* **What is needed**: For the listing below, print exactly the lines from the line with "(** The quantity in a reply's result. *)" to the line with "Definition rpc_get_nonce (s", both included, and nothing beyond them.

--- Task input Enclosed Below ---

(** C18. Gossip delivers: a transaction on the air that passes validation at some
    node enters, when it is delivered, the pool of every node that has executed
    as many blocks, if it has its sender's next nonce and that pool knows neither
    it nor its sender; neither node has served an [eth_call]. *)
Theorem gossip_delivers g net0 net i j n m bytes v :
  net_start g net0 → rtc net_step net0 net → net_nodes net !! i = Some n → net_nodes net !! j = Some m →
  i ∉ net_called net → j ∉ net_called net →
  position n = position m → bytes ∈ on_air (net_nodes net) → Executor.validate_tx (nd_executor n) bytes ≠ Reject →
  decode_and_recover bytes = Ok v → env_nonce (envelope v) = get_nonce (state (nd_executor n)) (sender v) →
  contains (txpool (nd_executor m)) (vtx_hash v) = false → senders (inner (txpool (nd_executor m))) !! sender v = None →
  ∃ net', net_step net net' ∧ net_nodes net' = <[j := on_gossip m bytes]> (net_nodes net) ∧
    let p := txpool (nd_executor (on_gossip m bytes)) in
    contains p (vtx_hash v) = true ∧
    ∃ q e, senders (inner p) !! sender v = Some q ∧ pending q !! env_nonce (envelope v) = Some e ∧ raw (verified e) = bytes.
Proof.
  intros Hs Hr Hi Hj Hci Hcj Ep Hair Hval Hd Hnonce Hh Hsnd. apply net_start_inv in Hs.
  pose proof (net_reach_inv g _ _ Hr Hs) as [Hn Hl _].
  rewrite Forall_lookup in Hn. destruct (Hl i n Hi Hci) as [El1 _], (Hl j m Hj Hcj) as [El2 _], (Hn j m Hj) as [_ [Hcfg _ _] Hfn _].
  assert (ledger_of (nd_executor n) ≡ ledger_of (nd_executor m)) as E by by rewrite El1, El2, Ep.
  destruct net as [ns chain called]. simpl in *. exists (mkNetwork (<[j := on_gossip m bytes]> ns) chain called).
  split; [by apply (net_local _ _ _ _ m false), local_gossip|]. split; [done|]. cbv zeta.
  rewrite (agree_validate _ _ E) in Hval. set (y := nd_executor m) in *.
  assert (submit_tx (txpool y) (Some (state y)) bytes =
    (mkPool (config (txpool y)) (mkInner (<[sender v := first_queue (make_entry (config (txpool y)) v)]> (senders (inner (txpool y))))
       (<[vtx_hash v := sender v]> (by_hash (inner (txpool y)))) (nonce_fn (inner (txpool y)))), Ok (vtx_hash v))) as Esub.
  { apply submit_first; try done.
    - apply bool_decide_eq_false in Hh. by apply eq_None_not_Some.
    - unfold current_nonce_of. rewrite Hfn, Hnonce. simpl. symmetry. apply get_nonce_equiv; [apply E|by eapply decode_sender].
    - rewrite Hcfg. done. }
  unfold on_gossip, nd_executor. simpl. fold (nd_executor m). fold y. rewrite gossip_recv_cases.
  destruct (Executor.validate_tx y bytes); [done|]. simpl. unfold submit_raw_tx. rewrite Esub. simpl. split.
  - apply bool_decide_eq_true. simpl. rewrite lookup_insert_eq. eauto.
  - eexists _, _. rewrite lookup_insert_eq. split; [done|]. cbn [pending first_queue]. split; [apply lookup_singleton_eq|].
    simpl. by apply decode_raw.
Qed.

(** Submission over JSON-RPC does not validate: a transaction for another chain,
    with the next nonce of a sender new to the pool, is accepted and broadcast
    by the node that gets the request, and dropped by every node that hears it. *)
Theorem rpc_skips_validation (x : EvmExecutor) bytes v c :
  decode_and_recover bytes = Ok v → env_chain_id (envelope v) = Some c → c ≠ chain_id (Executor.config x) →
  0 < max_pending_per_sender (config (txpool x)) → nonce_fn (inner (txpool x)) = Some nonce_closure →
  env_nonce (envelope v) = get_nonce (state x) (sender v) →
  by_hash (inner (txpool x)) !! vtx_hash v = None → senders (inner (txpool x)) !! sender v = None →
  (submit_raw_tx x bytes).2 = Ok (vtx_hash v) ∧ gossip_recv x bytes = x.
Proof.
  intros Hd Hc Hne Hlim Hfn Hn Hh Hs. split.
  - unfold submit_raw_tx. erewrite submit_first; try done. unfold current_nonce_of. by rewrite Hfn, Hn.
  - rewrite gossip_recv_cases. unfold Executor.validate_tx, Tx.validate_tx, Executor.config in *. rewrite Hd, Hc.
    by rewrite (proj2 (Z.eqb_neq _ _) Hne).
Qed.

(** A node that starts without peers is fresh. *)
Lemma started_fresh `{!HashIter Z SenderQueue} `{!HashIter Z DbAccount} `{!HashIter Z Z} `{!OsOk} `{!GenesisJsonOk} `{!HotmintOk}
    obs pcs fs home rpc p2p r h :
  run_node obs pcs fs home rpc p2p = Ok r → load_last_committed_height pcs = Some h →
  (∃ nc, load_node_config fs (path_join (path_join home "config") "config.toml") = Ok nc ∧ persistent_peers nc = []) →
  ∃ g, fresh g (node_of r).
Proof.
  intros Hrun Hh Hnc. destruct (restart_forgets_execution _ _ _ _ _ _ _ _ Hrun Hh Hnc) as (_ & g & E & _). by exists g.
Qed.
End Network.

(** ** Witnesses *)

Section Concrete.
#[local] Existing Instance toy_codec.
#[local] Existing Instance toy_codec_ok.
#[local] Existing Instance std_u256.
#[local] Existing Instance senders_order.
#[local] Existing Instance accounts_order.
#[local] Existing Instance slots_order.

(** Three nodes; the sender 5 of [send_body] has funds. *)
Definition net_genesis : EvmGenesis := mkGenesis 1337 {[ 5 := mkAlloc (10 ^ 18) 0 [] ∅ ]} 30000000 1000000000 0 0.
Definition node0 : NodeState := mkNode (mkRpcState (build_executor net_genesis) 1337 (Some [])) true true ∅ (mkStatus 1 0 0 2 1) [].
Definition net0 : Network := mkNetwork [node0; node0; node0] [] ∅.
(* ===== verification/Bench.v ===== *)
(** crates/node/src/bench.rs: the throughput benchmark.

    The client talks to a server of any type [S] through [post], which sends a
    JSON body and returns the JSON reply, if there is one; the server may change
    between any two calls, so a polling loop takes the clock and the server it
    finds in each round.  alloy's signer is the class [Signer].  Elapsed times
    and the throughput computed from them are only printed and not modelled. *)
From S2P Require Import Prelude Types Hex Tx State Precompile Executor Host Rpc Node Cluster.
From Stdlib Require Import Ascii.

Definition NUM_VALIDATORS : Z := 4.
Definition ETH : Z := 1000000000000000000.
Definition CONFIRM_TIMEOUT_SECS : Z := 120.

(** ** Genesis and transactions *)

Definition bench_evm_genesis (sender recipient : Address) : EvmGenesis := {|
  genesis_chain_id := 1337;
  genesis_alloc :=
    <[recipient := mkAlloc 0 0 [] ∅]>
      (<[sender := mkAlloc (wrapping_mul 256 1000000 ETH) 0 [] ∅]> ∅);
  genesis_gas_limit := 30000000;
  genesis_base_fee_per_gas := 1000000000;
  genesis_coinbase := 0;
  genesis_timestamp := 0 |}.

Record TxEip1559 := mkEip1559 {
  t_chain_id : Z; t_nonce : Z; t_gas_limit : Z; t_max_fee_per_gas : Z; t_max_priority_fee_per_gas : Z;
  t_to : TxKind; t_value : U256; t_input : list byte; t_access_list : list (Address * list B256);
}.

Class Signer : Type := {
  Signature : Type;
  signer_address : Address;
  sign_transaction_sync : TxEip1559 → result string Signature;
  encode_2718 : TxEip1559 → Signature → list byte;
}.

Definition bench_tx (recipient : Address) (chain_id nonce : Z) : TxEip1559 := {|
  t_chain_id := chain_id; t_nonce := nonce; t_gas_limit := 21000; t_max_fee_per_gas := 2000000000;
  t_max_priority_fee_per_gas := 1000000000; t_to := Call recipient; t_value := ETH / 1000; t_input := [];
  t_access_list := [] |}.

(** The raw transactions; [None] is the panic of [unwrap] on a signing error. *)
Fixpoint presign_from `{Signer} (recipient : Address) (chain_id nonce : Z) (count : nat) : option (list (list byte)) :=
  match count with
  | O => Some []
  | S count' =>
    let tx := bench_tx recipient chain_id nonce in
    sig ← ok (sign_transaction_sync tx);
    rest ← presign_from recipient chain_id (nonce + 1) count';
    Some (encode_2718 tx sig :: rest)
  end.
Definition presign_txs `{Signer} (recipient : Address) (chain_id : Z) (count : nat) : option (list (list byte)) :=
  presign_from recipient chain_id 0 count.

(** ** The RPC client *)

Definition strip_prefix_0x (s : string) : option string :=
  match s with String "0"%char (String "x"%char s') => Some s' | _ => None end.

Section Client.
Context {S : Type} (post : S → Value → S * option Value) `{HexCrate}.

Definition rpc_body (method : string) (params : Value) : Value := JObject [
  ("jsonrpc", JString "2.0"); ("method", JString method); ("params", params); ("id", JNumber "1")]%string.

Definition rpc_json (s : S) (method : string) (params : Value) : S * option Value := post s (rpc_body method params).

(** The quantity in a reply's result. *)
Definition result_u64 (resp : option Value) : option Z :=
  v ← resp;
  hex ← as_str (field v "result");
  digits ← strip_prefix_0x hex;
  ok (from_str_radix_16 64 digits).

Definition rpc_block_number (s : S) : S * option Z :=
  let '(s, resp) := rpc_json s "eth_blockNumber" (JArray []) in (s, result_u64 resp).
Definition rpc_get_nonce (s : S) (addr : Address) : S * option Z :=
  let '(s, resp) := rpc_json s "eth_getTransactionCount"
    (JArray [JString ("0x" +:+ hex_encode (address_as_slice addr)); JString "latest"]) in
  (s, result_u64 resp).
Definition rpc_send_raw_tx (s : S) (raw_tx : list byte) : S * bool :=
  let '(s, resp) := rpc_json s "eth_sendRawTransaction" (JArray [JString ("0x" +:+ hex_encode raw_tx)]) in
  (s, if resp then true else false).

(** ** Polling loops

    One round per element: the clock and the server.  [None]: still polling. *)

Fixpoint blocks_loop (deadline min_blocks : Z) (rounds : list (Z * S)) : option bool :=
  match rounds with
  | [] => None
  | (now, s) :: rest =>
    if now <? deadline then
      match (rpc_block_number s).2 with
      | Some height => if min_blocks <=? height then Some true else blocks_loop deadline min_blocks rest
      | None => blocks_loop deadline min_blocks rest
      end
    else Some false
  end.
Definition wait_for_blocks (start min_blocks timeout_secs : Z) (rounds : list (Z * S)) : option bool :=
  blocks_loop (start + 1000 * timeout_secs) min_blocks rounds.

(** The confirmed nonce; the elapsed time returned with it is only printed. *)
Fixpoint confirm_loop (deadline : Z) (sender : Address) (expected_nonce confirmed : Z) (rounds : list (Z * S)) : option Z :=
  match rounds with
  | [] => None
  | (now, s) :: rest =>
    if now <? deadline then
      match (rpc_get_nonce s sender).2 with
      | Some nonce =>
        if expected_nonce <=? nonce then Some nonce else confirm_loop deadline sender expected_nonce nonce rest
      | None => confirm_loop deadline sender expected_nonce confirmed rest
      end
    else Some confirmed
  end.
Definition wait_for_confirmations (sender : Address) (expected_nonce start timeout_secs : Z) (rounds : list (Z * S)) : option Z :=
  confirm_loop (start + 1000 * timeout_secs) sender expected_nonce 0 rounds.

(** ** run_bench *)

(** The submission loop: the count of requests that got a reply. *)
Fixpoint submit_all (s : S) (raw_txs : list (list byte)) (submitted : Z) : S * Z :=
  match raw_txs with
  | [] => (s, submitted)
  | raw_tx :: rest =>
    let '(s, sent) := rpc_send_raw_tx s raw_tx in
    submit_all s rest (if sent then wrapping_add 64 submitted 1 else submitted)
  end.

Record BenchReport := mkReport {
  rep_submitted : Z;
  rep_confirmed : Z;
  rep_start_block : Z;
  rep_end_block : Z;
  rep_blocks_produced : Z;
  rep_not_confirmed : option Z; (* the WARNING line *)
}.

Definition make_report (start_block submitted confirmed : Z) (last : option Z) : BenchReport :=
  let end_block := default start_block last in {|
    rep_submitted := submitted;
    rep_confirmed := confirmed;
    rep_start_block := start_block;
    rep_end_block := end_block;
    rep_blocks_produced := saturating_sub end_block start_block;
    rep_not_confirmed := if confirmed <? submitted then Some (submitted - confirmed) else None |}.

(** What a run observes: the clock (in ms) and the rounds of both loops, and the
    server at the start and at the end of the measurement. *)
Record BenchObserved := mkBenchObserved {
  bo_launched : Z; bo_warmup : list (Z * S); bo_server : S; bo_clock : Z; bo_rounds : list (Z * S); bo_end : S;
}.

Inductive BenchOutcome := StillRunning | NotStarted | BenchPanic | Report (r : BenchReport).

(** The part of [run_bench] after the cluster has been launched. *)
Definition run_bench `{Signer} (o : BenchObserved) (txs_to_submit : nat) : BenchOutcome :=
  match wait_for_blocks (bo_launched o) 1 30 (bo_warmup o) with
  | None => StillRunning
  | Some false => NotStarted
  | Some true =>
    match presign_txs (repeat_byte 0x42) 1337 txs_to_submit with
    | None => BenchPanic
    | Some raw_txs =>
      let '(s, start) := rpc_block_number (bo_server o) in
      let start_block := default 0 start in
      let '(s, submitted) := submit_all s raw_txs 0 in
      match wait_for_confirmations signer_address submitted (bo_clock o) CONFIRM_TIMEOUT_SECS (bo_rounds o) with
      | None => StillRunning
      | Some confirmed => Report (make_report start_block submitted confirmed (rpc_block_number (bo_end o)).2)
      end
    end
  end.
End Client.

--- End of Enclosed Task input ---

* **Answer space**:
(** The quantity in a reply's result. *)
Definition result_u64 (resp : option Value) : option Z :=
  v ← resp;
  hex ← as_str (field v "result");
  digits ← strip_prefix_0x hex;
  ok (from_str_radix_16 64 digits).

Definition rpc_block_number (s : S) : S * option Z :=
  let '(s, resp) := rpc_json s "eth_blockNumber" (JArray []) in (s, result_u64 resp).
Definition rpc_get_nonce (s : S) (addr : Address) : S * option Z :=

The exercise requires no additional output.